Growing Up On a Farm Lowers Your Risk of Developing Allergies

Kids raised on farms are more likely to have stronger immune systems and fewer allergies.

A new study offers direct evidence that growing up on a farm lowers your risk of allergies.

It has long been suspected that this was the case, but up until this point there had been no direct evidence. Researchers have long been curious of the link between industrialized Western society and the rise of immunological diseases such as food allergies, eczema, and asthma.

The study’s researchers raised two groups of piglets—one group in a farm environment with all of the various germs and dirt this entails, and one group in a very clean, hygienic environment (the way many kids are raised now). Additionally, the farm group was nursed by their mothers, while the non-farm group was fed formula milk.
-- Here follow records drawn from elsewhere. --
(** * OpenCVE: manual sync trigger (command and admin view) and the webhook
      test server.

    A shallow embedding of
      - web/cves/management/commands/trigger_sync.py  (Module TriggerSync)
      - web/opencve/views.py                          (Module Views)
      - webhook_test_server.py                        (Module WebhookServer)

    Conventions of the embedding.

    - Python values coming out of [json.loads] / [response.json()] are the
      inductive [pyval].  A dict is an association list in insertion order;
      a str is a [string], one character per element.
    - Text built by f-strings is kept as the list of its parts ([text]):
      [Lit s] is literal text or a Python [str], [Fmt v] is a Python value
      formatted by the f-string, [Secs ms] is [round(seconds, 1)] of a
      duration, [Styled st t] is [t] wrapped by a colouring helper.
    - The wall clock ([time.time()]) is an integer number of milliseconds.
      An HTTP exchange advances it by the latency the environment gives to
      that exchange; [time.sleep(2)] advances it by 2000.
    - The network is an environment: a function from the index of an HTTP
      request and the request itself to the latency and the answer.  An
      exchange that runs into the timeout of the request is an answer of
      its own ([Fails ConnectTimedOut], [Fails TimedOut]).
    - Effects (clock, requests sent, lines written) are threaded through
      a state-and-exception monad [M]. *)

From Stdlib Require Import ZArith List String Bool Lia.
Import ListNotations.
Local Open Scope string_scope.
Local Open Scope Z_scope.
Set Warnings "-register-all".
(** * draw-engine: the geometry kernel and the pointer state machine of
      [src/websvg/app.js], embedded in Rocq.

    Numbers.  A JavaScript number is modelled as an exact real extended with
    the three special values [Infinity], [-Infinity] and [NaN]; the
    arithmetic of the special values follows IEEE 754, the arithmetic of
    finite values is exact (no rounding, no overflow, one zero).  The source
    never divides by a negative zero: its divisors are the constants 2 and
    20, an absolute value, a square, or a square root.

    Identifiers are integers ([Z]); strings are [string]. *)

From Stdlib Require Import Reals Zfloor Lra Lia ZArith List Ascii String Bool.
From Stdlib Require Import Permutation.
Import ListNotations.

Open Scope R_scope.

(** ** JavaScript numbers *)

Inductive num : Type :=
| Fin (r : R)
| PInf
| NInf
| NaN.

Definition Reqb (a b : R) : bool := if Req_dec_T a b then true else false.
Definition Rleb (a b : R) : bool := if Rle_dec a b then true else false.
Definition Rltb (a b : R) : bool := if Rlt_dec a b then true else false.

Definition isFinite (a : num) : bool :=
  match a with Fin _ => true | _ => false end.

Definition nneg (a : num) : num :=
  match a with
  | Fin r => Fin (- r)
  | PInf => NInf
  | NInf => PInf
  | NaN => NaN
  end.

Definition nadd (a b : num) : num :=
  match a, b with
  | NaN, _ | _, NaN => NaN
  | Fin r, Fin s => Fin (r + s)
  | PInf, NInf | NInf, PInf => NaN
  | PInf, _ | _, PInf => PInf
  | NInf, _ | _, NInf => NInf
  end.

Definition nsub (a b : num) : num := nadd a (nneg b).

(** An infinity scaled by the finite factor [r]. *)
Definition scaleInf (pos : bool) (r : R) : num :=
  if Reqb r 0 then NaN
  else if Bool.eqb pos (Rltb 0 r) then PInf else NInf.

Definition nmul (a b : num) : num :=
  match a, b with
  | NaN, _ | _, NaN => NaN
  | Fin r, Fin s => Fin (r * s)
  | Fin r, PInf | PInf, Fin r => scaleInf true r
  | Fin r, NInf | NInf, Fin r => scaleInf false r
  | PInf, PInf | NInf, NInf => PInf
  | PInf, NInf | NInf, PInf => NInf
  end.

Definition ndiv (a b : num) : num :=
  match a, b with
  | NaN, _ | _, NaN => NaN
  | Fin r, Fin s =>
      if Reqb s 0
      then (if Reqb r 0 then NaN else if Rltb 0 r then PInf else NInf)
      else Fin (r / s)
  | Fin _, _ => Fin 0
  | PInf, Fin s => if Rleb 0 s then PInf else NInf
  | NInf, Fin s => if Rleb 0 s then NInf else PInf
  | _, _ => NaN
  end.

(** [Math.abs]. *)
Definition nabs (a : num) : num :=
  match a with
  | Fin r => Fin (Rabs r)
  | PInf | NInf => PInf
  | NaN => NaN
  end.

(** [a <= b]; every comparison with [NaN] is false. *)
Definition nle (a b : num) : bool :=
  match a, b with
  | NaN, _ | _, NaN => false
  | Fin r, Fin s => Rleb r s
  | NInf, _ | _, PInf => true
  | _, _ => false
  end.

(** [a >= b]. *)
Definition nge (a b : num) : bool := nle b a.

(** [a === b]. *)
Definition nseq (a b : num) : bool :=
  match a, b with
  | Fin r, Fin s => Reqb r s
  | PInf, PInf | NInf, NInf => true
  | _, _ => false
  end.

(** [Math.min(a, b)] and [Math.max(a, b)]. *)
Definition nmin (a b : num) : num :=
  match a, b with
  | NaN, _ | _, NaN => NaN
  | _, _ => if nle a b then a else b
  end.

Definition nmax (a b : num) : num :=
  match a, b with
  | NaN, _ | _, NaN => NaN
  | _, _ => if nle a b then b else a
  end.

(** [Math.sqrt]. *)
Definition nsqrt (a : num) : num :=
  match a with
  | Fin r => if Rltb r 0 then NaN else Fin (sqrt r)
  | PInf => PInf
  | NInf | NaN => NaN
  end.

(** [Math.round]: the nearest integer, a tie going up. *)
Definition nround (a : num) : num :=
  match a with
  | Fin r => Fin (IZR (Zfloor (r + / 2)))
  | _ => a
  end.

Declare Scope js_scope.
Delimit Scope js_scope with js.
Bind Scope js_scope with num.
Infix "+" := nadd : js_scope.
Infix "-" := nsub : js_scope.
Infix "*" := nmul : js_scope.
Infix "/" := ndiv : js_scope.
Infix "<=?" := nle : js_scope.
Infix ">=?" := nge : js_scope.
Infix "===" := nseq (at level 70) : js_scope.

(** ** Data model *)

Record Point : Type := mkPoint { p_x : num; p_y : num }.

(** A shape record [{id,type,x,y,w,h,fill,outline,width,text,symbol}].  A
    field that may be missing from a loaded document is an [option]. *)
Record Shape : Type := mkShape {
  s_id : Z;
  s_type : string;
  s_symbol : option string;
  s_x : num;
  s_y : num;
  s_w : num;
  s_h : num;
  s_fill : string;
  s_outline : string;
  s_width : Z;
  s_text : string
}.

(** A connector record [{id,src,dst,arrow,stroke,width}]. *)
Record Connector : Type := mkConnector {
  c_id : Z;
  c_src : Z;
  c_dst : Z;
  c_arrow : string;
  c_stroke : string;
  c_width : Z
}.

(** ** Geometry kernel *)

Definition gridSize : num := Fin 20.

Definition snap (v : num) : num := (nround (v / gridSize) * gridSize)%js.

Definition shapeCenter (s : Shape) : Point :=
  {| p_x := (s_x s + s_w s / Fin 2)%js; p_y := (s_y s + s_h s / Fin 2)%js |}.

Definition anchorPoint (s : Shape) (toward : Point) : Point :=
  let c := shapeCenter s in
  let dx := (p_x toward - p_x c)%js in
  let dy := (p_y toward - p_y c)%js in
  if (dx === Fin 0)%js && (dy === Fin 0)%js then c
  else if (s_type s =? "rect")%string || (s_type s =? "symbol")%string then
    let rx := (s_w s / Fin 2)%js in
    let ry := (s_h s / Fin 2)%js in
    let tx := if (dx === Fin 0)%js then PInf else (rx / nabs dx)%js in
    let ty := if (dy === Fin 0)%js then PInf else (ry / nabs dy)%js in
    let t := nmin tx ty in
    {| p_x := (p_x c + dx * t)%js; p_y := (p_y c + dy * t)%js |}
  else if (s_type s =? "ellipse")%string then
    let a := (s_w s / Fin 2)%js in
    let b := (s_h s / Fin 2)%js in
    let denom := ((dx * dx) / (a * a) + (dy * dy) / (b * b))%js in
    if (denom <=? Fin 0)%js then c
    else
      let t := (Fin 1 / nsqrt denom)%js in
      {| p_x := (p_x c + dx * t)%js; p_y := (p_y c + dy * t)%js |}
  else c.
The researchers found that being raised on a farm boosts the body’s number of regulatory T-lymphocytes—cells in the immune system. This means that the body’s immune responses to its environment will become limited and inflammation will be reduced. This is how allergies work: an allergic response is generated when the body incorrectly identifies a certain substance as a harmful substance and responds to it with various symptoms.

Similarly, previous studies have revealed that children who have grown up with pets also have fewer allergies, eczema, and asthma. The same mechanism is thought to be at work—when kids are exposed to dirt and allergens that come with having pets, their immune systems become stronger.

More research needs to be done to determine the exact mechanism at play, but overall it looks like the moral of this story is to let kids be kids—playing with animals and being exposed to dirt once in a while won’t hurt.